Task requirements: An exact reproduction of all the entries is the expected answer.

★ ★ ★ ★ ★ ★ ★

(** C38: From a cold start, as long as no allocation fails, [vfs_bootstrap] makes a layer on the null device in which any sequence of
    requests (open, close, remove, rename, link, symlink, mkdir, rmdir, chdir,
    setting and clearing the boot file system and the current directory, sync,
    mount, unmount) is served without a panic, and in the end the callers hold
    exactly the vnodes that are still open, each once per open.  Devices are
    the only vnodes of this layer: its mount functions refuse. *)
Theorem boot_then_requests space rs m (Hm : false ∉ m) (Hv : Forall valid_req rs)
    (Hlen : Z.of_nat (length rs) + 7 ≤ MAXREF) :
  wp (vfs_bootstrap;; serve_all [] rs) (λ hs w, ∃ p, good (wst w) [p] ∧
      ∀ x, ext (wst w) [p] x = handles hs x ∧ opens (vfs_state (wst w)) x = handles hs x)
    (World (cold space) m).
Proof.
  rewrite wp_bind. eapply wp_mono; [by apply bootstrap_spec|].
  intros _ [s m'] (p & Hg & _ & Hz). cbn [wst] in *. eapply wp_mono.
  - apply (serve_all_spec rs s [p] zero zero [] m'); [|done|done|].
    + split; [done|..]; intros x; destruct (Hz x); unfold zero; cbn [handles]; lia.
    + intros x. unfold zero. cbn [length]. lia.
  - intros hs w [Hg' He Ho]. exists p. split; [done|]. intros x. rewrite He, Ho. unfold zero. lia.
Qed.

Lemma boot_then_requests_witness :
  wp (vfs_bootstrap;; serve_all [] null_requests) (λ hs w, ∃ p, good (wst w) [p] ∧
      ∀ x, ext (wst w) [p] x = handles hs x ∧ opens (vfs_state (wst w)) x = handles hs x)
    (World (cold (USpace None ∅)) [true; true; true]).
Proof.
  apply (boot_then_requests (USpace None ∅) null_requests [true; true; true]).
  - rewrite !not_elem_of_cons. split_and!; [done..|]. apply not_elem_of_nil.
  - exact null_requests_valid.
  - unfold MAXREF. cbn. lia.
Defined.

★ ★ ★ ★ ★ ★ ★

Written solution:
(** C38: From a cold start, as long as no allocation fails, [vfs_bootstrap] makes a layer on the null device in which any sequence of
    requests (open, close, remove, rename, link, symlink, mkdir, rmdir, chdir,
    setting and clearing the boot file system and the current directory, sync,
    mount, unmount) is served without a panic, and in the end the callers hold
    exactly the vnodes that are still open, each once per open.  Devices are
    the only vnodes of this layer: its mount functions refuse. *)
Theorem boot_then_requests space rs m (Hm : false ∉ m) (Hv : Forall valid_req rs)
    (Hlen : Z.of_nat (length rs) + 7 ≤ MAXREF) :
  wp (vfs_bootstrap;; serve_all [] rs) (λ hs w, ∃ p, good (wst w) [p] ∧
      ∀ x, ext (wst w) [p] x = handles hs x ∧ opens (vfs_state (wst w)) x = handles hs x)
    (World (cold space) m).
Proof.
  rewrite wp_bind. eapply wp_mono; [by apply bootstrap_spec|].
  intros _ [s m'] (p & Hg & _ & Hz). cbn [wst] in *. eapply wp_mono.
  - apply (serve_all_spec rs s [p] zero zero [] m'); [|done|done|].
    + split; [done|..]; intros x; destruct (Hz x); unfold zero; cbn [handles]; lia.
    + intros x. unfold zero. cbn [length]. lia.
  - intros hs w [Hg' He Ho]. exists p. split; [done|]. intros x. rewrite He, Ho. unfold zero. lia.
Qed.

Lemma boot_then_requests_witness :
  wp (vfs_bootstrap;; serve_all [] null_requests) (λ hs w, ∃ p, good (wst w) [p] ∧
      ∀ x, ext (wst w) [p] x = handles hs x ∧ opens (vfs_state (wst w)) x = handles hs x)
    (World (cold (USpace None ∅)) [true; true; true]).
Proof.
  apply (boot_then_requests (USpace None ∅) null_requests [true; true; true]).
  - rewrite !not_elem_of_cons. split_and!; [done..|]. apply not_elem_of_nil.
  - exact null_requests_valid.
  - unfold MAXREF. cbn. lia.
Defined.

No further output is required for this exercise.